BRIEF:
Your answer should be the lines of the data below that contain "unit".

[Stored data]
========================================================================

(* ===== verification/ScanIps.v ===== *)
(** The IP scanner of src/src/scan_ips.rs.

    [ip_to_u32], [ip_in_cidr] and [cidr_to_ips] are the address arithmetic on
    u32; [find_matching_cidrs] and [select_candidates] choose what to test
    from the published blocks; [quick_probe] and [probe] judge one address
    from what the network did; [fetch_google_ips] and [run] put them
    together.  The random shuffles, the resolver, the network and serde_json
    are parameters. *)
From Stdlib Require Import Strings.Byte.
From S2P Require Import Prelude RustBytes IpAddr Http RelayJson RustText Config.

Definition CANDIDATE_IPS : list bytes := map bs
  ["216.239.32.120"; "216.239.34.120"; "216.239.36.120"; "216.239.38.120"; "216.58.212.142"; "142.250.80.142";
   "142.250.80.138"; "142.250.179.110"; "142.250.185.110"; "142.250.184.206"; "142.250.190.238";
   "142.250.191.78"; "172.217.1.206"; "172.217.14.206"; "172.217.16.142"; "172.217.22.174"; "172.217.164.110";
   "172.217.168.206"; "172.217.169.206"; "34.107.221.82"; "142.251.32.110"; "142.251.33.110"; "142.251.46.206";
   "142.251.46.238"; "142.250.80.170"; "142.250.72.206"; "142.250.64.206"; "142.250.72.110"].

Definition FAMOUS_GOOGLE_DOMAINS : list bytes := map bs
  ["google.com"; "www.google.com"; "youtube.com"; "www.youtube.com"; "gmail.com"; "www.gmail.com";
   "drive.google.com"; "docs.google.com"; "sheets.google.com"; "slides.google.com"; "maps.google.com";
   "www.maps.google.com"; "search.google.com"; "images.google.com"; "www.images.google.com"; "news.google.com";
   "www.news.google.com"; "scholar.google.com"; "www.scholar.google.com"; "books.google.com";
   "translate.google.com"; "www.translate.google.com"; "mail.google.com"; "chat.google.com"; "meet.google.com";
   "hangouts.google.com"; "voice.google.com"; "allo.google.com"; "play.google.com"; "music.google.com";
   "movies.google.com"; "video.google.com"; "videos.google.com"; "photos.google.com"; "picasa.google.com";
   "picasaweb.google.com"; "calendar.google.com"; "keep.google.com"; "contacts.google.com"; "tasks.google.com";
   "forms.google.com"; "sites.google.com"; "www.sites.google.com"; "accounts.google.com";
   "myaccount.google.com"; "myactivity.google.com"; "passwords.google.com"; "adssettings.google.com";
   "ads.google.com"; "adwords.google.com"; "www.adwords.google.com"; "adsense.google.com";
   "analytics.google.com"; "business.google.com"; "mybusiness.google.com"; "merchants.google.com";
   "console.cloud.google.com"; "cloud.google.com"; "firebase.google.com"; "console.firebase.google.com";
   "developers.google.com"; "console.developers.google.com"; "apis.google.com"; "fonts.google.com";
   "android.google.com"; "chrome.google.com"; "chromebook.google.com"; "classroom.google.com";
   "edu.google.com"; "shopping.google.com"; "pay.google.com"; "payments.google.com"; "wallet.google.com";
   "store.google.com"; "flights.google.com"; "hotels.google.com"; "travel.google.com"; "blogger.google.com";
   "domains.google.com"; "trends.google.com"; "alerts.google.com"; "podcasts.google.com"; "fit.google.com";
   "home.google.com"; "assistant.google.com"; "gemini.google.com"; "support.google.com"; "policies.google.com";
   "privacy.google.com"; "about.google.com"; "blog.google.com"; "plus.google.com"; "www.plus.google.com";
   "orkut.google.com"; "reader.google.com"; "wave.google.com"].

(** ** Addresses and blocks *)

Definition parse_u8 : bytes → option Z := parse_uint (u8_mod - 1).

(** [((o0 as u32) << 24) | ((o1 as u32) << 16) | ((o2 as u32) << 8) | (o3 as u32)]. *)
Definition quad (o0 o1 o2 o3 : Z) : Z :=
  Z.lor (Z.lor (Z.lor (Z.shiftl o0 24) (Z.shiftl o1 16)) (Z.shiftl o2 8)) o3.

Definition ip_to_u32 (ip : bytes) : option Z :=
  let octets := split_on x2e ip in
  if negb (len octets =? 4) then None
  else match omap parse_u8 octets with
       | [o0; o1; o2; o3] => Some (quad o0 o1 o2 o3)
       | _ => None
       end.

Definition prefix_mask (prefix_len : Z) : Z :=
  if prefix_len =? 0 then 0
  else if 32 <=? prefix_len then u32_max
  else Z.lxor (Z.shiftl 1 (32 - prefix_len) - 1) u32_max.

Definition ip_in_cidr (ip cidr : bytes) : bool :=
  match split_on x2f cidr with
  | [base_ip; plen] =>
      match parse_u8 plen, ip_to_u32 ip, ip_to_u32 base_ip with
      | Some prefix_len, Some ip_num, Some base_num =>
          let mask := prefix_mask prefix_len in
          Z.land ip_num mask =? Z.land base_num mask
      | _, _, _ => false
      end
  | _ => false
  end.

Definition find_matching_cidrs (ips cidrs : list bytes) : list bytes :=
  filter (λ cidr, existsb (λ ip, ip_in_cidr ip cidr) ips) cidrs.

(** The dotted quad of a u32. *)
Definition fmt_u32 (ip : Z) : bytes :=
  join (bs ".") (map fmt_uint [Z.land (Z.shiftr ip 24) 255; Z.land (Z.shiftr ip 16) 255;
                               Z.land (Z.shiftr ip 8) 255; Z.land ip 255]).

(** [base + i] on u32 wraps in a release build. *)
Definition cidr_to_ips (cidr : bytes) : list bytes :=
  match split_on x2f cidr with
  | [base_ip; plen] =>
      match parse_u8 plen with
      | None => []
      | Some prefix_len =>
          let octets := split_on x2e base_ip in
          if negb (len octets =? 4) then []
          else match mapM parse_u8 octets with
               | Some [o0; o1; o2; o3] =>
                   let base := quad o0 o1 o2 o3 in
                   if 32 <? prefix_len then []
                   else
                     let host_bits := 32 - prefix_len in
                     let num_hosts := if 32 <=? host_bits then u32_max else Z.shiftl 1 host_bits in
                     let limit := Z.min num_hosts 256 in
                     if limit <? 2 then []
                     else map (λ i, fmt_u32 ((base + i) mod u32_mod)) (seqZ 1 (limit - 2))
               | _ => []
               end
      end
  | _ => []
  end.

(** ** Probes *)

(** What an awaited operation under a timeout gave: its value, an I/O error
    with its text, or the timeout. *)
Inductive Timed (A : Type) : Type :=
  | Done (a : A)
  | Failed (e : bytes)
  | Elapsed.
Arguments Done {A} _.
Arguments Failed {A} _.
Arguments Elapsed {A}.

(** What the network does during one probe: the TCP connect, the TLS
    handshake, the write of the request, the first read, and the
    milliseconds until then. *)
Record Net := mk_net {
  n_tcp : Timed unit; n_tls : Timed unit; n_written : bool; n_read : Timed bytes; n_millis : Z
}.

(** [s.parse::<SocketAddr>()]: [a.b.c.d:port] or [[v6%scope]:port]. *)
Definition read_port (s : bytes) : option (Z * bytes) :=
  let? s := strip_prefix (bs ":") s in read_number 10 (length s) true u16_mod s.

Definition read_scope (s : bytes) : option bytes :=
  match strip_prefix (bs "%") s with
  | Some s' => let? (_, rest) := read_number 10 (length s') true u32_mod s' in Some rest
  | None => Some s
  end.

Definition parse_socket_addr (s : bytes) : option (IpAddr * Z) :=
  at_end (match (let? (o, rest) := read_ipv4_addr s in let? (p, rest) := read_port rest in
                 Some ((IpV4 o, p), rest)) with
          | Some r => Some r
          | None =>
              let? s := strip_prefix (bs "[") s in
              let? (o, rest) := read_ipv6_addr s in
              let? rest := read_scope rest in
              let? rest := strip_prefix (bs "]") rest in
              let? (p, rest) := read_port rest in
              Some ((IpV6 o, p), rest)
          end).

Definition at_443 (ip : bytes) : bytes := ip ++ bs ":443".

Definition bad_addr : bytes := bs "invalid socket address syntax".

Record Result_ := mk_result { r_ip : bytes; latency_ms : option Z; r_error : option bytes }.

Definition probe_failed (ip e : bytes) : Result_ := mk_result ip None (Some e).

Definition head_request (sni : bytes) : bytes :=
  bs "HEAD / HTTP/1.1" ++ crlf ++ bs "Host: " ++ sni ++ crlf ++ bs "Connection: close" ++ crlf ++ crlf.

Section scan.
(** [str::to_lowercase] (Unicode's tables), the names rustls refuses with its
    message, and serde_json. *)
Context (to_lowercase : bytes → bytes) (sni_error : bytes → option bytes) `{!RelayFormats}.

Definition google_frontend (response : bytes) : bool :=
  let lower := to_lowercase response in
  contains lower (bs "server: gws") || contains lower (bs "x-google-") || contains lower (bs "alt-svc: h3=").

Definition quick_probe (ip sni : bytes) (google_ip_validation : bool) (net : Net) : bool :=
  match parse_socket_addr (at_443 ip), n_tcp net, sni_error sni, n_tls net, n_written net, n_read net with
  | Some _, Done _, None, Done _, true, Done b =>
      let b := ztake 1024 b in
      if 0 <? len b then
        let response := from_utf8_lossy b in
        if negb (starts_with (bs "HTTP/") response) then false
        else if google_ip_validation then google_frontend response else true
      else false
  | _, _, _, _, _, _ => false
  end.

Definition probe (ip sni : bytes) (google_ip_validation : bool) (net : Net) : Result_ :=
  match parse_socket_addr (at_443 ip) with
  | None => probe_failed ip bad_addr
  | Some _ =>
      match n_tcp net with
      | Failed e => probe_failed ip (bs "connect: " ++ e)
      | Elapsed => probe_failed ip (bs "timeout")
      | Done _ =>
          match sni_error sni with
          | Some e => probe_failed ip (bs "bad sni: " ++ e)
          | None =>
              match n_tls net with
              | Failed e => probe_failed ip (bs "tls: " ++ e)
              | Elapsed => probe_failed ip (bs "tls timeout")
              | Done _ =>
                  if negb (n_written net) then probe_failed ip (bs "write failed")
                  else match n_read net with
                       | Done b =>
                           let b := ztake 1024 b in
                           if 0 <? len b then
                             let response := from_utf8_lossy b in
                             if negb (starts_with (bs "HTTP/") response) then probe_failed ip (bs "bad reply")
                             else
                               let is_google := if google_ip_validation then google_frontend response else true in
                               if is_google then mk_result ip (Some (n_millis net)) None
                               else probe_failed ip (bs "not google frontend")
                           else probe_failed ip (bs "empty reply")
                       | Failed e => probe_failed ip (bs "read: " ++ e)
                       | Elapsed => probe_failed ip (bs "read timeout")
                       end
              end
          end
      end
  end.

(** The addresses of a chunk whose probe succeeded, in order; [net i] is the
    network during the probe of candidate [i]. *)
Definition validate_ips (ips : list bytes) (sni : bytes) (google_ip_validation : bool) (net : nat → Net)
    : list bytes :=
  omap id (imap (λ i ip, if quick_probe ip sni google_ip_validation (net i) then Some ip else None) ips).

(** ** The published blocks *)

(** [split(sep).nth(1)]. *)
Definition second_part (sep s : bytes) : option bytes :=
  let? (_, rest) := split_sub sep s in
  Some (match split_sub sep rest with Some (a, _) => a | None => rest end).

(** [v[key]] is [Null] when the key is missing. *)
Definition index (v : Value) (key : bytes) : Value := default Null (value_get v key).
Definition as_array (v : Value) : option (list Value) := match v with Array l => Some l | _ => None end.

(** [fetch_google_cidrs] from the bytes of the response on. *)
Definition cidrs_of_response (response : bytes) : result (list bytes) bytes :=
  match second_part header_sep (from_utf8_lossy response) with
  | None => Err (bs "No HTTP body found")
  | Some body =>
      match value_of_json body with
      | Err e => Err e
      | Ok json =>
          match as_array (index json (bs "prefixes")) with
          | None => Err (bs "No prefixes array")
          | Some prefixes => Ok (omap (λ prefix, as_str (index prefix (bs "ipv4Prefix"))) prefixes)
          end
      end
  end.

(** The request to www.gstatic.com: the connect, the handshake and the two
    writes can fail; the read ends at the end of the stream or at an error,
    with what has arrived, or runs into its timeout. *)
Record Fetch := mk_fetch {
  f_tcp : Timed unit; f_tls : Timed unit; f_write : option bytes; f_read : option bytes
}.

Definition elapsed_text : bytes := bs "deadline has elapsed".

Definition timed {A} (t : Timed A) : result A bytes :=
  match t with Done a => Ok a | Failed e => Err e | Elapsed => Err elapsed_text end.

Definition fetch_google_cidrs (f : Fetch) : result (list bytes) bytes :=
  match timed (f_tcp f), timed (f_tls f), f_write f, f_read f with
  | Err e, _, _, _ => Err e
  | _, Err e, _, _ => Err e
  | _, _, Some e, _ => Err e
  | _, _, _, None => Err elapsed_text
  | Ok _, Ok _, None, Some response => cidrs_of_response response
  end.

(** The IPv4 answers for the famous domains; a failed lookup gives none. *)
Definition resolve_famous_domains (lookup_host : bytes → list IpAddr) : list bytes :=
  dedup (sort (omap (λ a, match a with IpV4 o => Some (fmt_ipv4 o) | IpV6 _ => None end)
                 (concat (map (λ d, lookup_host (at_443 d)) FAMOUS_GOOGLE_DOMAINS)))).

(** ** The candidates *)

Definition select_candidates (shuffle_priority shuffle_other : list bytes → list bytes)
    (famous_ips cidrs : list bytes) (max_ips : Z) : list bytes :=
  let priority_cidrs := find_matching_cidrs famous_ips cidrs in
  let priority_ips := concat (map cidr_to_ips priority_cidrs) in
  let other_ips := concat (map cidr_to_ips (filter (λ c, c ∉ priority_cidrs) cidrs)) in
  let candidate_ips := ztake max_ips (shuffle_priority priority_ips) in
  if len candidate_ips <? max_ips
  then candidate_ips ++ ztake (max_ips - len candidate_ips) (shuffle_other other_ips)
  else candidate_ips.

========================================================================

ANSWER SECTION:
  n_tcp : Timed unit; n_tls : Timed unit; n_written : bool; n_read : Timed bytes; n_millis : Z
  f_tcp : Timed unit; f_tls : Timed unit; f_write : option bytes; f_read : option bytes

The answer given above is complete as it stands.